(SOURCE DATA)
(** * mtg-localbase: the catalog synchronisation engine of [cards.py]

    A shallow embedding of [MTGCardDatabase] (src/cards.py): the raw
    records that the remote catalog returns, the three SQLite tables, the
    per-page upsert loop [process_card_page], the two sync drivers
    [fetch_all_cards] and [update_database], and the read side
    ([search_cards], [get_card_details], [get_stats]).

    Python values are a small universe [pyval]; a statement that can raise
    returns a [result]; code that mutates the connection threads a [world]
    and hands the world back even when it raises, because SQLite keeps the
    rows written before the exception. *)

Set Warnings "-register-all".
From Stdlib Require Import List String Ascii ZArith Bool Lia PrimFloat DecimalString.
From Stdlib Require Import Permutation OrderedTypeEx.
Import ListNotations.
Open Scope string_scope.
Open Scope Z_scope.

(** ** Python values *)

Module Py.

(** What [response.json()] can hand to the program.  A [dict] keeps its
    insertion order, which [items()] and iteration expose, so it is an
    association list; [get] and [in] look at the first binding of a key. *)
Inductive pyval : Type :=
| PNone
| PBool (b : bool)
| PInt (z : Z)
| PFloat (f : float)
| PStr (s : string)
| PList (l : list pyval)
| PDict (d : list (string * pyval)).

(** The exception classes the engine can meet. *)
Inductive exn : Type :=
| KeyError
| TypeError
| AttributeError
| IndexError
| OverflowError
| InterfaceError      (* sqlite3: a parameter of an unsupported type *)
| IntegrityError      (* sqlite3: PRIMARY KEY or NOT NULL violated *)
| OperationalError    (* sqlite3: the engine gives up on a statement it runs *)
| RequestException    (* requests: the transport failed *)
| JSONDecodeError.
(End SOURCE DATA)
▶ WHAT NEEDS TO BE DONE
Reproduce word for word the material above, starting with the line that has "records that the" and stopping after the line that has "Python values are".

▶ RESULT BELOW
    records that the remote catalog returns, the three SQLite tables, the
    per-page upsert loop [process_card_page], the two sync drivers
    [fetch_all_cards] and [update_database], and the read side
    ([search_cards], [get_card_details], [get_stats]).

    Python values are a small universe [pyval]; a statement that can raise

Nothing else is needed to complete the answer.